▶ _WHAT IS NEEDED_
Read through the lines below for the string "OwnServer" and copy each one that has it.

[Stored data]
(* ===== verification/ConnServer.v ===== *)
(** Connections and their owners (nc_connection.c, nc_client.c and the
    connection side of nc_server.c). *)

From stdpp Require Import gmap.
From S2P Require Import Prelude CArray Mbuf Message Parser Pool State Rbtree World MsgStore RedisMsg McMsg ReqCore.

Section Conn.
Context `{env : Env}.

(** ** Allocation *)

Definition CONN_SIZE : Z := 512.      (* at least sizeof(struct conn) *)

Definition conn_fresh : conn :=
  mk_conn NoOwner (-1) [] [] None None 0 0 0 0 false false false false
    false false false false false false false false.

Definition _conn_get : W pointer :=
  q ← gets w_free_connq;
  p ← (match q with
       | a :: q' =>
           modify (fun w => w_set_nfree_connq (u32 (w_nfree_connq w - 1)) w);;
           modify (w_set_free_connq q');;
           mret (Some a)
       | [] =>
           ok ← nc_alloc CONN_SIZE;
           if (ok : bool) then a ← new_addr; mret (Some a) else mret None
       end);
  match p with
  | None => mret None
  | Some a =>
      modify (fun w => w_set_conns (<[a := conn_fresh]> (w_conns w)) w);;
      modify (fun w => w_set_ntotal_conn (u64 (w_ntotal_conn w + 1)) w);;
      modify (fun w => w_set_ncurr_conn (u32 (w_ncurr_conn w + 1)) w);;
      mret (Some a)
  end.

Definition conn_put (c : pointer) : W unit :=
  a ← addr c;
  modify (fun w => w_set_nfree_connq (u32 (w_nfree_connq w + 1)) w);;
  modify (fun w => w_set_free_connq (a :: w_free_connq w) w);;
  client ← conn_ld c_client c;
  when client (modify (fun w => w_set_ncurr_cconn (u32 (w_ncurr_cconn w - 1)) w));;
  modify (fun w => w_set_ncurr_conn (u32 (w_ncurr_conn w - 1)) w).

(** A queue held in a pool. *)
Definition pool_queue (get : wpool -> option (list positive)) (set : list positive -> wpool -> wpool)
    (f : list positive -> option (list positive)) (p : nat) : W unit :=
  q ← pool_ld get p;
  match q with
  | None => fault
  | Some q =>
      match f q with
      | None => fault
      | Some q' => pool_st (set q') p
      end
  end.

Definition client_queue := pool_queue (fun x => Some (pl_c_conn_q x)) pl_set_c_conn_q.

(** s_conn_q of server [s], and its ns_conn_q. *)
Definition server_queue (s : nat) :=
  pool_queue (fun x => pl_s_conn_q x !! s) (fun q x => pl_set_s_conn_q (<[s := q]> (pl_s_conn_q x)) x).

Definition ns_conn_q (p s : nat) : W Z := n ← pool_ld (fun x => pl_ns_conn_q x !! s) p; reads (fun _ => n).
Definition add_ns_conn_q (p s : nat) (d : Z) : W unit :=
  n ← ns_conn_q p s;
  pool_st (fun x => pl_set_ns_conn_q (<[s := u32 (n + d)]> (pl_ns_conn_q x)) x) p.

Definition client_ref (c : pointer) (p : nat) : W unit :=
  a ← addr c;
  pool_st (fun x => pl_set_nc_conn_q (u32 (pl_nc_conn_q x + 1)) x) p;;
  client_queue (tailq_insert_tail a) p;;
  conn_st (c_set_owner (OwnPool p)) c.

Definition client_unref (c : pointer) : W unit :=
  o ← conn_ld c_owner c;
  conn_st (c_set_owner NoOwner) c;;
  a ← addr c;
  match o with
  | OwnPool p =>
      pool_st (fun x => pl_set_nc_conn_q (u32 (pl_nc_conn_q x - 1)) x) p;;
      client_queue (tailq_remove a) p
  | _ => fault
  end.

Definition server_resolve (c : pointer) : W unit :=
  ok ← ask ev_resolve;
  when (negb ok) (conn_st (c_set_err EHOSTDOWN) c;; conn_st (c_set_done true) c).

Definition server_ref (c : pointer) (p s : nat) : W unit :=
  a ← addr c;
  server_resolve c;;
  add_ns_conn_q p s 1;;
  server_queue s (tailq_insert_tail a) p;;
  conn_st (c_set_owner (OwnServer p s)) c.

Definition server_unref (c : pointer) : W unit :=
  o ← conn_ld c_owner c;
  conn_st (c_set_owner NoOwner) c;;
  a ← addr c;
  match o with
  | OwnServer p s => add_ns_conn_q p s (-1);; server_queue s (tailq_remove a) p
  | _ => fault
  end.

(** conn_get for a client of pool [p]. *)
Definition conn_get_client (p : nat) (redis : bool) : W pointer :=
  c ← _conn_get;
  match c with
  | None => mret None
  | Some _ =>
      conn_st (c_set_redis redis) c;;
      conn_st (c_set_client true) c;;
      modify (fun w => w_set_ncurr_cconn (u32 (w_ncurr_cconn w + 1)) w);;
      client_ref c p;;
      mret c
  end.

(** conn_get for server [s] of pool [p]. *)
Definition conn_get_server (p s : nat) (redis : bool) : W pointer :=
  c ← _conn_get;
  match c with
  | None => mret None
  | Some _ =>
      conn_st (c_set_redis redis) c;;
      conn_st (c_set_client false) c;;
      server_ref c p s;;
      mret c
  end.

Definition not_null (p : pointer) : bool := match p with Some _ => true | None => false end.
Definition not_empty (q : list positive) : bool := match q with [] => false | _ => true end.

Definition client_active (c : pointer) : W bool :=
  conn_ld (fun x => not_empty (c_omsg_q x) || not_null (c_rmsg x) || not_null (c_smsg x)) c.

Definition server_active (c : pointer) : W bool :=
  conn_ld (fun x => not_empty (c_imsg_q x) || not_empty (c_omsg_q x) || not_null (c_rmsg x) || not_null (c_smsg x)) c.

(** ** I/O *)

(** read(2) until it is not interrupted: the bytes, or minus the status. *)
Definition conn_recv (c : pointer) (size : Z) : W (Z + list Z) :=
  iterate ev_retries (fun _ : unit =>
    x ← ask ev_read;
    match x with
    | Rdata data =>
        let data := take (Z.to_nat size) data in
        if 0 <? zlen data then
          when (zlen data <? size) (conn_st (c_set_recv_ready false) c);;
          conn_st (fun y => c_set_recv_bytes (u64 (c_recv_bytes y + zlen data)) y) c;;
          mret (inr (inr data))
        else
          conn_st (c_set_recv_ready false) c;;
          conn_st (c_set_eof true) c;;
          mret (inr (inr []))
    | Rerrno e =>
        set_errno e;;
        if e =? EINTR then mret (inl tt)
        else if e =? EAGAIN then
          conn_st (c_set_recv_ready false) c;; mret (inr (inl NC_EAGAIN))
        else
          conn_st (c_set_recv_ready false) c;;
          conn_st (c_set_err e) c;;
          mret (inr (inl NC_ERROR))
    end) tt.

(** writev(2) of the bytes [data]: the number taken, or the status. *)
Definition conn_sendv (c : pointer) (data : list Z) : W Z :=
  iterate ev_retries (fun _ : unit =>
    x ← ask ev_writev;
    match x with
    | Wrote n =>
        let n := Z.max 0 (Z.min n (zlen data)) in
        if 0 <? n then
          when (n <? zlen data) (conn_st (c_set_send_ready false) c);;
          conn_st (fun y => c_set_send_bytes (u64 (c_send_bytes y + n)) y) c;;
          a ← addr c;
          modify (fun w => w_set_sent ((a, take (Z.to_nat n) data) :: w_sent w) w);;
          mret (inr n)
        else conn_st (c_set_send_ready false) c;; mret (inr 0)
    | Werrno e =>
        set_errno e;;
        if e =? EINTR then mret (inl tt)
        else if e =? EAGAIN then
          conn_st (c_set_send_ready false) c;; mret (inr NC_EAGAIN)
        else
          conn_st (c_set_send_ready false) c;;
          conn_st (c_set_err e) c;;
          mret (inr NC_ERROR)
    end) tt.

(** ** Closing *)

Definition client_close (c : pointer) : W unit :=
  sd ← conn_ld c_sd c;
  if sd <? 0 then client_unref c;; conn_put c
  else
    rmsg ← conn_ld c_rmsg c;
    match rmsg with
    | None => mret tt
    | Some _ => conn_st (c_set_rmsg None) c;; req_put rmsg
    end;;
    q ← conn_ld c_omsg_q c;
    each (fun a =>
      req_client_dequeue_omsgq c (Some a);;
      d ← msg_ld m_done (Some a);
      if (d : bool) then req_put (Some a) else msg_st (m_set_swallow true) (Some a)) q;;
    client_unref c;;
    conn_st (c_set_sd (-1)) c;;
    conn_put c.

(** server_failure on the pool of a server connection. *)
Definition conn_server_failure (c : pointer) : W unit :=
  o ← conn_ld c_owner c;
  match o with
  | OwnServer p s =>
      pl ← pool_ld pl_core p;
      now ← ask ev_usec;
      now' ← ask ev_usec;
      stack ← ask ev_junk;
      ok ← ask ev_ok;
      pl ← reads (fun _ => server_failure stack ev_qsort ok now now' pl s);
      pool_st (pl_set_core pl) p
  | _ => fault
  end.

(** A request whose server connection closes. *)
Definition close_req (c : pointer) (skip : msg -> bool) (a : positive) : W unit :=
  sk ← msg_ld skip (Some a);
  if (sk : bool) then req_put (Some a)
  else
    cc ← msg_ld m_owner (Some a);
    e ← conn_ld c_err c;
    msg_st (m_set_done true) (Some a);;
    msg_st (m_set_error true) (Some a);;
    msg_st (m_set_err e) (Some a);;
    fo ← msg_ld m_frag_owner (Some a);
    match fo with
    | None => mret tt
    | Some _ => msg_st (fun x => m_set_nfrag_done (u32 (m_nfrag_done x + 1)) x) fo
    end;;
    d ← head_done cc;
    if (d : bool) then event_add_out cc;; mret tt else mret tt.

Definition server_close (c : pointer) : W unit :=
  conn_st (c_set_connected false) c;;
  sd ← conn_ld c_sd c;
  if sd <? 0 then conn_server_failure c;; server_unref c;; conn_put c
  else
    q ← conn_ld c_imsg_q c;
    each (fun a =>
      req_server_dequeue_imsgq c (Some a);;
      close_req c (fun x => m_swallow x || noreply (m_regs x)) a) q;;
    q ← conn_ld c_omsg_q c;
    each (fun a => req_server_dequeue_omsgq c (Some a);; close_req c m_swallow a) q;;
    rmsg ← conn_ld c_rmsg c;
    match rmsg with
    | None => mret tt
    | Some _ => conn_st (c_set_rmsg None) c;; rsp_put rmsg
    end;;
    conn_server_failure c;;
    server_unref c;;
    conn_st (c_set_sd (-1)) c;;
    conn_put c.

(** ** Opening *)

Definition server_conn (p s : nat) : W pointer :=
  n ← ns_conn_q p s;
  max ← pool_ld pl_server_connections p;
  if n <? max then redis ← pool_ld pl_redis p; conn_get_server p s redis
  else
    q ← pool_ld (fun x => pl_s_conn_q x !! s) p;
    match q with
    | Some (a :: q') => server_queue s (fun _ => tailq_insert_tail a q') p;; mret (Some a)
    | _ => fault
    end.

(** The status of a call whose errno, or 0, is [e]. *)
Definition sys_status (e : Z) : W Z := if e =? 0 then mret NC_OK else set_errno e;; mret NC_ERROR.

(** Does the server's name start with a slash (a unix socket)? *)
Definition server_is_unix (p s : nat) : W bool :=
  pl ← pool_ld pl_core p;
  sv ← reads (fun _ => sp_servers pl !! s);
  mret (match sv_pname sv with 47 :: _ => true | _ => false end).

Definition server_connect (p s : nat) (c : pointer) : W Z :=
  err ← conn_ld c_err c;
  if negb (err =? 0) then set_errno err;; mret NC_ERROR
  else
    sd ← conn_ld c_sd c;
    if 0 <? sd then mret NC_OK
    else
      let error status := conn_errno c;; mret status in
      sd ← ask ev_socket;
      if sd <? 0 then conn_st (c_set_sd (-1)) c;; set_errno (- sd);; error NC_ERROR
      else
        conn_st (c_set_sd sd) c;;
        e ← ask ev_setopt;
        status ← sys_status e;
        if negb (status =? NC_OK) then error status
        else
          ux ← server_is_unix p s;
          (if (ux : bool) then mret NC_OK else e ← ask ev_setopt; sys_status e);;
          status ← event_add_conn c;
          if negb (status =? NC_OK) then error status
          else
            e ← ask ev_connect;
            status ← sys_status e;
            if negb (status =? NC_OK) then
              if e =? EINPROGRESS then conn_st (c_set_connecting true) c;; mret NC_OK
              else error status
            else conn_st (c_set_connected true) c;; mret NC_OK.

(** server_pool_update on pool [p]. *)
Definition pool_update (p : nat) : W Z :=
  pl ← pool_ld pl_core p;
  now ← ask ev_usec;
  now' ← ask ev_usec;
  stack ← ask ev_junk;
  ok ← ask ev_ok;
  x ← reads (fun _ => server_pool_update stack ev_qsort ok now now' pl);
  let '(status, e, pl) := x in
  pool_st (pl_set_core pl) p;;
  when (negb (e =? 0)) (set_errno e);;
  mret status.

Definition server_pool_conn (p : nat) (key : list Z) : W pointer :=
  status ← pool_update p;
  if negb (status =? NC_OK) then mret None
  else
    pl ← pool_ld (fun x => x) p;
    rnd ← ask ev_random;
    idx ← reads (fun _ => server_pool_idx (pl_key_hash pl) rnd (pl_core pl) key);
    let s := Z.to_nat idx in
    c ← server_conn p s;
    match c with
    | None => mret None
    | Some _ =>
        status ← server_connect p s c;
        if negb (status =? NC_OK) then server_close c;; mret None else mret c
    end.

(** server_ok on the pool of a server connection. *)
Definition conn_server_ok (c : pointer) : W unit :=
  o ← conn_ld c_owner c;
  match o with
  | OwnServer p s =>
      pl ← pool_ld pl_core p;
      pl ← reads (fun _ => server_ok pl s);
      pool_st (pl_set_core pl) p
  | _ => fault
  end.

Definition server_each_preconnect (p s : nat) : W Z :=
  c ← server_conn p s;
  match c with
  | None => mret NC_ENOMEM
  | Some _ =>
      status ← server_connect p s c;
      if negb (status =? NC_OK) then server_close c;; mret NC_OK else mret NC_OK
  end.

(** server_each_disconnect: every connection of the server is closed. *)
Definition server_each_disconnect (p s : nat) : W unit :=
  n ← ns_conn_q p s;
  iterate (S (Z.to_nat n)) (fun _ : unit =>
    q ← pool_ld (fun x => pl_s_conn_q x !! s) p;
    match q with
    | None => fault
    | Some [] => mret (inr tt)
    | Some (a :: _) => server_close (Some a);; mret (inl tt)
    end) tt.

End Conn.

▶ _TASK ANSWER_
  conn_st (c_set_owner (OwnServer p s)) c.
  | OwnServer p s => add_ns_conn_q p s (-1);; server_queue s (tailq_remove a) p
  | OwnServer p s =>
  | OwnServer p s =>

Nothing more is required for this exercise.